Von PORNOblog | 19.Juli 2010

Rechtzeitig zum 15. Geburtstag des MP3-Formats holt die zuletzt etwas gebeutelte Musikindustrie wieder einmal zu einem Rundumschlag gegen Urheberrechtsverletzungen im Internet aus.

Abgesehen hat man es diesmal vor allem auf die florierende Online-Erotikbranche. Wie aus einem Bericht des Wall Street Journal hervorgeht, haben sich gleich 15 Plattenlabel zusammengetan und vor einem kalifornischen Bezirksgericht in Los Angeles Klage gegen diverse Pornoseiten-Betreiber eingereicht. Grund ist die illegale Verwendung von urheberrechtlich geschütztem Songmaterial in hunderten von Schmuddel-Clips.

“Die Angeklagten haben diese urheberrechtlich geschützten Soundaufnahmen und Musikkompositionen einfach gestohlen und für die Soundtrack-Untermalung ihrer eigenen pornografischen Videos verwendet, ohne sich die Lizenz oder Zustimmung der Rechtehalter zu sichern”, heisst es in der vorgelegten Anklageschrift. Deren Verfasser - darunter unter anderem die Plattenlabels Warner Bros. Records und Atlantic Records - behaupten, mindestens 500 derartige Copyright-Verstösse auf den Seiten der Pornoanbieter gefunden zu haben.

Aus Sicht der Musikindustrie stellt dies eine “Rechtsverletzung der eklatantesten und schmutzigsten Art und Weise” dar. Aufgrund der Schwere des Vergehens fordern die Kläger daher die stolze Summe von 150.000 Dollar pro entdeckter illegaler Verwendung als Wiedergutmachung ein. Gerechtfertigt wird die hohe Schadensersatzforderung auch von dem immensen Imageschaden, den die betroffenen Künstler durch die Einbindung ihrer Werke in pornografisches Material erlitten haben, so die Plattenfirmen.

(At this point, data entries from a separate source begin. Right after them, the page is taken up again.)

Lemma cell_set_named (c : cell) (k : string) (x : value) :
  array_index k = None -> k <> "length" ->
  cell_set c k x = Some (Cell (c_class c) (assoc_set k x (c_props c)) (c_elems c)).
Proof.
  intros Hidx Hlen. unfold cell_set. rewrite Hidx.
  destruct (String.eqb_spec k "length"); [contradiction|].
  now destruct (c_class c).
Qed.

Lemma cell_get_named (c : cell) (k : string) :
  array_index k = None -> k <> "length" ->
  cell_get c k = default VUndefined (assoc_get k (c_props c)).
Proof.
  intros Hidx Hlen. unfold cell_get. rewrite Hidx.
  destruct (String.eqb_spec k "length"); [contradiction|].
  now destruct (c_class c).
Qed.

(** Writing [parent] leaves [children] as it was. *)
Lemma set_parent_cell (c : cell) (x : value) :
  exists c',
    cell_set c "parent" x = Some c' /\
    cell_get c' "parent" = x /\
    cell_get c' "children" = cell_get c "children".
Proof.
  eexists. split; [apply cell_set_named; [reflexivity | discriminate]|].
  rewrite !cell_get_named by (reflexivity || discriminate).
  cbn [c_props]. rewrite assoc_get_set_eq.
  rewrite assoc_get_set_ne by discriminate. split; reflexivity.
Qed.

Lemma addChild_effect (h : heap) (g a s : loc) (es : list (option value)) :
  has_children h g a es -> s <> a -> (s < length h)%nat ->
  exists h',
    addChild (VRef g) (VRef s) h = Normal tt h' /\
    length h' = length h /\
    has_children h' g a (es ++ [Some (VRef s)]) /\
    parent_of h' s = VRef g /\
    (forall g2 a2 es2, a2 <> a -> a2 <> s ->
       has_children h g2 a2 es2 -> has_children h' g2 a2 es2).
Proof.
  intros (cg & pa & Hg & Hkids & Ha) Hsa Hs.
  destruct (lookup_lt_is_Some_2 h s Hs) as [cs Hcs].
  destruct (set_parent_cell cs (VRef g)) as (cs' & Hset & Hpar & Hch).
  set (h1 := <[s := cs']> h).
  assert (Ha1 : h1 !! a = Some (Cell ArrayObject pa es)).
  { subst h1. rewrite list_lookup_insert_ne by assumption. exact Ha. }
  assert (Hg1 : exists cg1, h1 !! g = Some cg1 /\ cell_get cg1 "children" = VRef a).
  { subst h1. destruct (decide (s = g)) as [->|Hne].
    - exists cs'. rewrite list_lookup_insert_eq by assumption.
      split; [reflexivity|]. rewrite Hch. congruence.
    - exists cg. rewrite list_lookup_insert_ne by assumption. now split. }
  destruct Hg1 as (cg1 & Hg1 & Hkids1).
  set (h2 := <[a := Cell ArrayObject pa (es ++ [Some (VRef s)])]> h1).
  assert (Hlen1 : length h1 = length h) by (subst h1; apply length_insert).
  assert (Hlen2 : length h2 = length h) by (subst h2; rewrite length_insert; exact Hlen1).
  assert (Halen : (a < length h1)%nat) by (eapply lookup_lt_Some; eauto).
  exists h2. split; [|split; [exact Hlen2|split; [|split]]].
  - unfold addChild, bind, set_prop. rewrite Hcs, Hset. fold h1.
    unfold get_prop. rewrite Hg1, Hkids1.
    unfold array_push, with_array, bind, read_heap. rewrite Ha1.
    reflexivity.
  - destruct (decide (g = a)) as [->|Hga].
    + exists (Cell ArrayObject pa (es ++ [Some (VRef s)])), pa.
      subst h2. rewrite list_lookup_insert_eq by assumption.
      split; [reflexivity|]. split; [|reflexivity].
      rewrite Ha1 in Hg1. injection Hg1 as <-. exact Hkids1.
    + exists cg1, pa. subst h2.
      rewrite list_lookup_insert_ne by congruence.
      rewrite list_lookup_insert_eq by assumption. now split.
  - unfold parent_of. subst h2 h1.
    rewrite list_lookup_insert_ne by congruence.
    rewrite list_lookup_insert_eq by assumption. exact Hpar.
  - intros g2 a2 es2 Ha2a Ha2s (c2 & pa2 & Hg2 & Hk2 & Harr2).
    assert (Harr2' : h2 !! a2 = Some (Cell ArrayObject pa2 es2)).
    { subst h2 h1. rewrite !list_lookup_insert_ne by congruence. exact Harr2. }
    destruct (decide (g2 = a)) as [->|Hg2a].
    + exists (Cell ArrayObject pa (es ++ [Some (VRef s)])), pa2.
      subst h2. rewrite list_lookup_insert_eq by assumption.
      split; [reflexivity|]. split; [|exact Harr2'].
      rewrite Ha in Hg2. injection Hg2 as <-. exact Hk2.
    + destruct (decide (g2 = s)) as [->|Hg2s].
      * exists cs', pa2. subst h2 h1.
        rewrite list_lookup_insert_ne by congruence.
        rewrite list_lookup_insert_eq by assumption.
        split; [reflexivity|]. split; [|exact Harr2'].
        rewrite Hch. congruence.
      * exists c2, pa2. subst h2 h1.
        rewrite !list_lookup_insert_ne by congruence. now split.
Qed.
(** the methods on the registry as initialised *)
Definition format (getKeyName : Z → option string) (binding : Binding)
  : Logged Z string :=
  formatBinding (fun k => BEHAVIORS !! k) getKeyName binding.


(** *** The registry as an object

    [BEHAVIORS] is a [Map] object whose values are references to the
    behavior records; [new Map(BEHAVIORS)] allocates a second [Map] with
    the same entries, that is, with references to the same records. *)

Abbreviation loc := positive (only parsing).

Inductive object : Type :=
| BehaviorObj (b : Behavior)
| MapObj (entries : gmap Z positive).

Abbreviation store := (gmap positive object) (only parsing).

(** module initialisation: the seven records, then the [Map] *)
Definition record_refs : list (Z * loc) :=
  [ (0, 1%positive); (1, 2%positive); (2, 3%positive); (3, 4%positive);
    (4, 5%positive); (5, 6%positive); (6, 7%positive) ].

Definition BEHAVIORS_ref : loc := 8%positive.

Definition initial : store :=
  <[ BEHAVIORS_ref := MapObj (list_to_map record_refs) ]>
    (list_to_map
       (zip (map snd record_refs)
            (map (fun e => BehaviorObj (snd e)) BEHAVIORS_entries))).

Definition entriesOf (σ : store) (m : loc) : gmap Z positive :=
  match σ !! m with
  | Some (MapObj e) => e
  | _ => ∅
  end.

(** [m.get(k)] *)
Definition Map_get (σ : store) (m : loc) (k : Z) : option loc :=
  entriesOf σ m !! k.

Definition deref (σ : store) (r : loc) : option Behavior :=
  match σ !! r with
  | Some (BehaviorObj b) => Some b
  | _ => None
  end.

(** [BEHAVIORS.get(k)], followed to the record *)
Definition BEHAVIORS_get (σ : store) (k : Z) : option Behavior :=
  Map_get σ BEHAVIORS_ref k ≫= deref σ.

(** [getAllBehaviors()]: [new Map(BEHAVIORS)] *)
Definition getAllBehaviors (σ : store) : loc * store :=
  let m := fresh (dom σ) in
  (m, <[ m := MapObj (entriesOf σ BEHAVIORS_ref) ]> σ).

(** what a caller can do with a [Map] it holds: [m.set(k, v)],
    [m.delete(k)], [m.clear()] *)
Definition Map_set (m : loc) (k : Z) (v : loc) (σ : store) : store :=
  match σ !! m with
  | Some (MapObj e) => <[ m := MapObj (<[ k := v ]> e) ]> σ
  | _ => σ
  end.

“Ich weiss zwar über die Details dieses Verfahrens nicht Bescheid. Prinzipiell ist es aber mehr als verständlich, dass sich Künstler und Labels dagegen wehren, wenn ihre Musik unlizenziert für Pornostreifen verwendet wird”, stellt IFPI-Austria-Sprecher Thomas Böhm gegenüber pressetext klar. Im vorliegenden Fall habe man es jedoch nicht nur mit einer Copyright-Verletzung zu tun. “Dadurch entsteht ein enormer Imageschaden”, bestätigt Böhm die Argumentation der US-Kollegen.
“Wir sind selbst Copyright-Inhaber und haben sehr grossen Respekt vor der Durchsetzung von Schutzrechten für geistiges Eigentum”, kontert Lawrence Walters, Anwalt von RK Netmedia, einem von der Klage betroffenen Pornounternehmen. Dieses beruft sich vor allem auf eine spezielle “Fair Use”-Klausel im US-Urheberrecht, die eine Verwendung von urheberrechtlich geschützten Musikstücken unter bestimmten Voraussetzungen auch ohne die ausdrückliche Genehmigung des Rechtehalters erlaubt. Walters: “Wir hoffen auf eine einvernehmliche Lösung.”